-- Provided information follows --

(* ===== verification/DeployInv.v ===== *)
(** * DeployInv: the invariant of the deployments tables

    [wf] is what the handlers rely on between requests: ids are unique, every
    deployment row is either a production row routed by its service id or a preview row
    routed by its own key, its server is in the workspace of its service, and a
    teardown job always points at a preview row and carries that row's key.  Every
    request of [handle] preserves it, whatever faults occur, and so does every step of
    the other modules that only adds services and servers. *)
From S2P Require Import Prelude.
From S2P Require Import GoStrings.
From S2P Require Import Problem.
From S2P Require Import Schema.
From S2P Require Import Platform.
From S2P Require Import Authz.
From S2P Require Import DeployNames.
From S2P Require Import DeployStore.
From S2P Require Import Deployments.
From S2P Require Import DeploySpec.
From S2P Require Import DeployHandlers.

(** ** The invariant *)

(** The columns no statement of the module updates. *)
Definition dp_core (r : db_Deployment) :=
  (dp_ID r, dp_EnvironmentID r, dp_ProjectID r, dp_WorkspaceID r, dp_ServerID r, dp_ImageRef r,
   dp_ContainerPort r, dp_CreatedAt r, dp_SourceKind r, dp_SourceAccess r, dp_CloneUrl r,
   dp_GitRef r, dp_ServiceID r, dp_RolledBackFrom r, dp_Kind r, dp_RouteKey r, dp_PrNumber r,
   dp_PrUrl r, dp_PreviewAuthUser r, dp_PreviewAuthHash r).
Definition td_core (t : db_TeardownJob) :=
  (td_ID t, td_DeploymentID t, td_ServiceID t, td_RouteKey t, td_EnvironmentID t,
   td_ProjectID t, td_WorkspaceID t, td_ServerID t, td_CreatedAt t).
Definition sv_core (s : db_Service) := (sv_ID s, sv_WorkspaceID s).

(** The service and the server of a row exist and share its workspace. *)
Definition placed (d : DB) (r : db_Deployment) : Prop :=
  (∃ s, s ∈ services d ∧ sv_ID s = dp_ServiceID r ∧ sv_WorkspaceID s = dp_WorkspaceID r) ∧
  (∃ s, s ∈ servers d ∧ srv_ID s = dp_ServerID r ∧ srv_WorkspaceID s = dp_WorkspaceID r).

Record wf_deployment (d : DB) (r : db_Deployment) : Prop := {
  wfd_status : dp_Status r ∈ deployment_statuses;
  wfd_placed : placed d r;
  wfd_kind : production_cols r ∨ preview_cols r;
  wfd_pr : dp_PrNumber r < 2 ^ 31;
}.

-- Provided information concluded --

• Task to carry out
Every entry is to be printed exactly as given.

• Your response
(* ===== verification/DeployInv.v ===== *)
(** * DeployInv: the invariant of the deployments tables

    [wf] is what the handlers rely on between requests: ids are unique, every
    deployment row is either a production row routed by its service id or a preview row
    routed by its own key, its server is in the workspace of its service, and a
    teardown job always points at a preview row and carries that row's key.  Every
    request of [handle] preserves it, whatever faults occur, and so does every step of
    the other modules that only adds services and servers. *)
From S2P Require Import Prelude.
From S2P Require Import GoStrings.
From S2P Require Import Problem.
From S2P Require Import Schema.
From S2P Require Import Platform.
From S2P Require Import Authz.
From S2P Require Import DeployNames.
From S2P Require Import DeployStore.
From S2P Require Import Deployments.
From S2P Require Import DeploySpec.
From S2P Require Import DeployHandlers.

(** ** The invariant *)

(** The columns no statement of the module updates. *)
Definition dp_core (r : db_Deployment) :=
  (dp_ID r, dp_EnvironmentID r, dp_ProjectID r, dp_WorkspaceID r, dp_ServerID r, dp_ImageRef r,
   dp_ContainerPort r, dp_CreatedAt r, dp_SourceKind r, dp_SourceAccess r, dp_CloneUrl r,
   dp_GitRef r, dp_ServiceID r, dp_RolledBackFrom r, dp_Kind r, dp_RouteKey r, dp_PrNumber r,
   dp_PrUrl r, dp_PreviewAuthUser r, dp_PreviewAuthHash r).
Definition td_core (t : db_TeardownJob) :=
  (td_ID t, td_DeploymentID t, td_ServiceID t, td_RouteKey t, td_EnvironmentID t,
   td_ProjectID t, td_WorkspaceID t, td_ServerID t, td_CreatedAt t).
Definition sv_core (s : db_Service) := (sv_ID s, sv_WorkspaceID s).

(** The service and the server of a row exist and share its workspace. *)
Definition placed (d : DB) (r : db_Deployment) : Prop :=
  (∃ s, s ∈ services d ∧ sv_ID s = dp_ServiceID r ∧ sv_WorkspaceID s = dp_WorkspaceID r) ∧
  (∃ s, s ∈ servers d ∧ srv_ID s = dp_ServerID r ∧ srv_WorkspaceID s = dp_WorkspaceID r).

Record wf_deployment (d : DB) (r : db_Deployment) : Prop := {
  wfd_status : dp_Status r ∈ deployment_statuses;
  wfd_placed : placed d r;
  wfd_kind : production_cols r ∨ preview_cols r;
  wfd_pr : dp_PrNumber r < 2 ^ 31;
}.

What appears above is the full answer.